THE JIMI HENDRIX EXPERIENCE
ARE YOU EXPERIENCED?

THE JIMI HENDRIX EXPERIENCE

JIMI HENDRIX
Guitar and Vocal
Born Seattle, Washington, November 27, 1942.  Left school early and joined the Army Airborne, but was invalided out with a broken ankle and an injured back.  Started hitching around the Southern States, guitar pickin’.  One night one of the Isley Brothers heard him playing and offered him a place in their band.  “Yeah, I’ll gig.  May as well, man, sleeping outside between them tall tenements was hell.  Rats running all across your chest, cockroaches stealin’ your last candy bar from your very pockets.”

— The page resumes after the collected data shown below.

(* ===== verification/FrameAllocator.v ===== *)
(** * The physical frame allocator

    Models [crates/frame-allocator/src/lib.rs] in full: the extent arrays with
    their lengths, the two-pass initialisation, lowest-address allocation and
    the coalescing free.  Indexing and plain arithmetic panic as in
    [Panic]. *)

From S2P Require Import Prelude.
From S2P Require Import BootContract.
From S2P Require Import Panic.

Definition MAX_FRAME_EXTENTS : nat := MAX_MEMORY_REGIONS.

Record Extent := mkExtent { physical_start : Z; page_count : Z }.

#[global] Instance Extent_eq_dec : EqDecision Extent.
Proof. solve_decision. Defined.

Definition Extent_EMPTY : Extent := mkExtent 0 0.

Definition extent_end (e : Extent) : option Z :=
  bytes ← checked_mul (page_count e) PAGE_SIZE; checked_add (physical_start e) bytes.

Definition contains_frame (e : Extent) (start frame_end : Z) : bool :=
  match extent_end e with
  | Some extent_end => (physical_start e <=? start) && (frame_end <=? extent_end)
  | None => false
  end.

Inductive InitError :=
| ZeroPages | Unaligned | RangeOverflow | OutOfOrder | Overlap | UnknownKind | Attributes
| CapacityExceeded.

Inductive AllocateError := Exhausted | InvariantOverflow.

Inductive FreeError :=
| FreeUnaligned | AddressOverflow | Unmanaged | Duplicate | FreeCapacityExceeded.

#[global] Instance InitError_eq_dec : EqDecision InitError.
Proof. solve_decision. Defined.
#[global] Instance AllocateError_eq_dec : EqDecision AllocateError.
Proof. solve_decision. Defined.
#[global] Instance FreeError_eq_dec : EqDecision FreeError.
Proof. solve_decision. Defined.

Record FrameAllocator := mkAllocator {
  fa_managed : list Extent;
  fa_managed_len : nat;
  fa_free : list Extent;
  fa_free_len : nat
}.

(** [FrameAllocator::new] *)
Definition allocator_new : FrameAllocator :=
  mkAllocator (replicate MAX_FRAME_EXTENTS Extent_EMPTY) 0
              (replicate MAX_FRAME_EXTENTS Extent_EMPTY) 0.

(** ** Initialisation *)

(** The loop of [validate_and_count_extents], over its four mutable locals. *)
Fixpoint validate_loop (regions : list MemoryRegionV1)
    (previous_start previous_end previous_usable_end : option Z) (extent_count : Z)
    : result Z InitError :=
  match regions with
  | [] => Ok extent_count
  | region :: rest =>
      if mr_page_count region =? 0 then Err ZeroPages else
      if negb (is_multiple_of (mr_physical_start region) PAGE_SIZE) then Err Unaligned else
      if negb (is_known_memory_kind (mr_kind region)) then Err UnknownKind else
      if negb (mr_attributes region =? 0) then Err Attributes else
      let? end_ := ok_or (bytes ← checked_mul (mr_page_count region) PAGE_SIZE;
                          checked_add (mr_physical_start region) bytes) RangeOverflow in
      if match previous_start with
         | Some start => mr_physical_start region <? start | None => false end
      then Err OutOfOrder else
      if match previous_end with
         | Some prior_end => mr_physical_start region <? prior_end | None => false end
      then Err Overlap else
      if mr_kind region =? MEMORY_USABLE then
        if negb (bool_decide (previous_usable_end = Some (mr_physical_start region))) then
          let? extent_count := ok_or (checked_add extent_count 1) CapacityExceeded in
          if Z.of_nat MAX_FRAME_EXTENTS <? extent_count then Err CapacityExceeded else
          validate_loop rest (Some (mr_physical_start region)) (Some end_) (Some end_)
            extent_count
        else
          validate_loop rest (Some (mr_physical_start region)) (Some end_) (Some end_)
            extent_count
      else
        validate_loop rest (Some (mr_physical_start region)) (Some end_) None extent_count
  end.

Definition validate_and_count_extents (regions : list MemoryRegionV1) : result Z InitError :=
  validate_loop regions None None None 0.

(** [extent.page_count += pages] *)
Definition add_pages (pages : Z) (e : Extent) : option Extent :=
  n ← checked_add (page_count e) pages; Some (mkExtent (physical_start e) n).

(** The body of the fill loop of [initialize]. *)
Definition fill_region (fa : FrameAllocator) (region : MemoryRegionV1) : option FrameAllocator :=
  if negb (mr_kind region =? MEMORY_USABLE) then Some fa else
  can_merge ←
    (if (fa_managed_len fa =? 0)%nat then Some false else
     index ← index_pred (fa_managed_len fa);
     last ← array_get (fa_managed fa) index;
     Some (bool_decide (extent_end last = Some (mr_physical_start region))));
  if (can_merge : bool) then
    index ← index_pred (fa_managed_len fa);
    managed ← array_update (fa_managed fa) index (add_pages (mr_page_count region));
    free ← array_update (fa_free fa) index (add_pages (mr_page_count region));
    Some (mkAllocator managed (fa_managed_len fa) free (fa_free_len fa))
  else
    let extent := mkExtent (mr_physical_start region) (mr_page_count region) in
    managed ← array_set (fa_managed fa) (fa_managed_len fa) extent;
    free ← array_set (fa_free fa) (fa_free_len fa) extent;
    Some (mkAllocator managed (S (fa_managed_len fa)) free (S (fa_free_len fa))).

Fixpoint fill (regions : list MemoryRegionV1) (fa : FrameAllocator) : option FrameAllocator :=
  match regions with
  | [] => Some fa
  | region :: rest => fa' ← fill_region fa region; fill rest fa'
  end.

Definition initialize (regions : list MemoryRegionV1) (fa : FrameAllocator)
    : option (result unit InitError * FrameAllocator) :=
  match validate_and_count_extents regions with
  | Err e => Some (Err e, fa)
  | Ok extent_count =>
      fa' ← fill regions (mkAllocator (fa_managed fa) 0 (fa_free fa) 0);
      _ ← debug_assert (Z.of_nat (fa_managed_len fa') =? extent_count);
      _ ← debug_assert (Z.of_nat (fa_free_len fa') =? extent_count);
      Some (Ok tt, fa')
  end.

(** ** Allocation *)

(** [for next in index + 1..free_len { free[next - 1] = free[next] }], with
    [steps] the iterations left. *)
Fixpoint shift_down (steps next : nat) (free : list Extent) : option (list Extent) :=
  match steps with
  | O => Some free
  | S steps' =>
      x ← array_get free next;
      prior ← index_pred next;
      free' ← array_set free prior x;
      shift_down steps' (S next) free'
  end.

Definition remove_free_extent (index : nat) (fa : FrameAllocator) : option FrameAllocator :=
  free ← shift_down (fa_free_len fa - (index + 1)) (index + 1) (fa_free fa);
  len ← index_pred (fa_free_len fa);
  Some (mkAllocator (fa_managed fa) (fa_managed_len fa) free len).

Definition set_free (fa : FrameAllocator) (free : list Extent) : FrameAllocator :=
  mkAllocator (fa_managed fa) (fa_managed_len fa) free (fa_free_len fa).

Definition allocate_frame (fa : FrameAllocator)
    : option (result Z AllocateError * FrameAllocator) :=
  if (fa_free_len fa =? 0)%nat then Some (Err Exhausted, fa) else
  first ← array_get (fa_free fa) 0;
  let frame := physical_start first in
  if page_count first =? 1 then
    fa' ← remove_free_extent 0 fa; Some (Ok frame, fa')
  else
    match checked_add frame PAGE_SIZE with
    | None => Some (Err InvariantOverflow, fa)
    | Some next =>
        pages ← checked_sub (page_count first) 1;
        free ← array_set (fa_free fa) 0 (mkExtent next pages);
        Some (Ok frame, set_free fa free)
    end.

(** ** Release *)

(** The [while] loop that looks for the insertion point, and the test after it. *)
Fixpoint find_insertion (fuel insertion : nat) (fa : FrameAllocator) (start frame_end : Z)
    : option (result nat FreeError) :=
  match fuel with
  | O => None
  | S fuel' =>
      if (insertion <? fa_free_len fa)%nat then
        e ← array_get (fa_free fa) insertion;
        if physical_start e <? start then
          if contains_frame e start frame_end then Some (Err Duplicate)
          else find_insertion fuel' (S insertion) fa start frame_end
        else if contains_frame e start frame_end then Some (Err Duplicate)
        else Some (Ok insertion)
      else Some (Ok insertion)
  end.

(** [for index in (insertion..free_len).rev() { free[index + 1] = free[index] }] *)
Fixpoint shift_up (steps insertion : nat) (free : list Extent) : option (list Extent) :=
  match steps with
  | O => Some free
  | S steps' =>
      x ← array_get free (insertion + steps');
      free' ← array_set free (S (insertion + steps')) x;
      shift_up steps' insertion free'
  end.

(** The [match (joins_left, joins_right)] of [free_frame]. *)
Definition free_insert (fa : FrameAllocator) (insertion : nat) (joins_left joins_right : bool)
    (start : Z) : option (result unit FreeError * FrameAllocator) :=
  match joins_left, joins_right with
  | true, true =>
      left ← index_pred insertion;
      l ← array_get (fa_free fa) left;
      r ← array_get (fa_free fa) insertion;
      match (pages ← checked_add (page_count l) 1; checked_add pages (page_count r)) with
      | None => Some (Err AddressOverflow, fa)
      | Some merged_pages =>
          free ← array_set (fa_free fa) left (mkExtent (physical_start l) merged_pages);
          fa' ← remove_free_extent insertion (set_free fa free);
          Some (Ok tt, fa')
      end
  | true, false =>
      left ← index_pred insertion;
      l ← array_get (fa_free fa) left;
      match checked_add (page_count l) 1 with
      | None => Some (Err AddressOverflow, fa)
      | Some merged_pages =>
          free ← array_set (fa_free fa) left (mkExtent (physical_start l) merged_pages);
          Some (Ok tt, set_free fa free)
      end
  | false, true =>
      r ← array_get (fa_free fa) insertion;
      match checked_add (page_count r) 1 with
      | None => Some (Err AddressOverflow, fa)
      | Some merged_pages =>
          free ← array_set (fa_free fa) insertion (mkExtent start merged_pages);
          Some (Ok tt, set_free fa free)
      end
  | false, false =>
      if (fa_free_len fa =? MAX_FRAME_EXTENTS)%nat then Some (Err FreeCapacityExceeded, fa) else
      shifted ← shift_up (fa_free_len fa - insertion) insertion (fa_free fa);
      free ← array_set shifted insertion (mkExtent start 1);
      Some (Ok tt, mkAllocator (fa_managed fa) (fa_managed_len fa) free (S (fa_free_len fa)))
  end.

(** Whether the free extent at [insertion] begins where the frame ends. *)
Definition joins_right_at (fa : FrameAllocator) (insertion : nat) (frame_end : Z) : option bool :=
  if (insertion <? fa_free_len fa)%nat then
    e ← array_get (fa_free fa) insertion; Some (physical_start e =? frame_end)
  else Some false.

Definition free_frame (start : Z) (fa : FrameAllocator)
    : option (result unit FreeError * FrameAllocator) :=
  if negb (is_multiple_of start PAGE_SIZE) then Some (Err FreeUnaligned, fa) else
  match checked_add start PAGE_SIZE with
  | None => Some (Err AddressOverflow, fa)
  | Some frame_end =>
      managed ← slice_to (fa_managed fa) (fa_managed_len fa);
      if negb (existsb (fun e => contains_frame e start frame_end) managed) then Some (Err Unmanaged, fa) else
      found ← find_insertion (S (fa_free_len fa)) 0 fa start frame_end;
      match found with
      | Err e => Some (Err e, fa)
      | Ok insertion =>
          if (insertion =? 0)%nat then
            joins_right ← joins_right_at fa insertion frame_end;
            free_insert fa insertion false joins_right start
          else
            left ← index_pred insertion;
            l ← array_get (fa_free fa) left;
            match extent_end l with
            | None => Some (Err AddressOverflow, fa)
            | Some left_end =>
                joins_right ← joins_right_at fa insertion frame_end;
                free_insert fa insertion (left_end =? start) joins_right start
            end
      end
  end.

Definition managed_extent_count (fa : FrameAllocator) : nat := fa_managed_len fa.
Definition free_extent_count (fa : FrameAllocator) : nat := fa_free_len fa.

But he soon turned in his silk stage suit and matching patent boots and headed once more for Nashville.  A tour came through town headed by B.B. King, Sam Cooke, Solomon Burke, Chuck Jackson, and Jackie Wilson.  Jimi managed to join the show and toured all over the States, backing these great artistes, learning much of his artistry on the way.  One day he missed the tour bus and found himself stranded in Kansas City, penniless.  He scraped together enough money to make it to Atlanta, Georgia, where he joined the Little Richard package tour, again touring all over, finally playing with Ike and Tina Turner on the West Coast.  When the tour arrived in New York Jimi left Little Richard and became one of Joey Dee’s Starliters, at a time when this band was big news internationally.  In August 1966 Jimi went solo with a backing band, playing in
Greenwich Village for the pricey sum of fifteen dollars a night.  Ex-Animal Chas Chandler and Mike Jeffery, the Animal’s Manager persuaded him to come to England, and he arrived in September, since which time he has already excited many audiences up and clown the country.  “I came to England, picked out the two best musicians, the best equipment, and all we are trying to do now is create, create, create, music, our own personal sound, our own personal being...”

MITCH MITCHELL
Drummer
Mitch is a product of Acts Educational and The Corona Stage School.  He first joined the Coronets, Chris Sandfords’ backing group.  “Not Too Little, Not Too Much” became a hit but the group disbanded due to Chris’s many acting commitments.  Mitch then had a year’s spell with Georgie Fame’s Blue Flames, which lasted until October 1966.  A chance meeting with Chas Chandler in November last year resulted in Mitch joining The Experience.  Young and refreshing in ideas but truly a well seasoned professional drummer Mitch plays a key role in the sound of this exciting trio.

NOEL REDDING
Bass Guitar and Vocal
Noel has been playing guitar with various groups since he left school five years ago. Noel formed “The Loving Kind” in October 1965.  Unhappy at the group’s lack of recording success, and being not a little bit ambitious, Noel went his own way and attended an audition Jimi was holding in October 1966.  He was persuaded to change from guitar to bass guitar, which he managed to do very successfully, making a strong contribution to the driving rhythm behind Jimi’s extraordinary lead guitar.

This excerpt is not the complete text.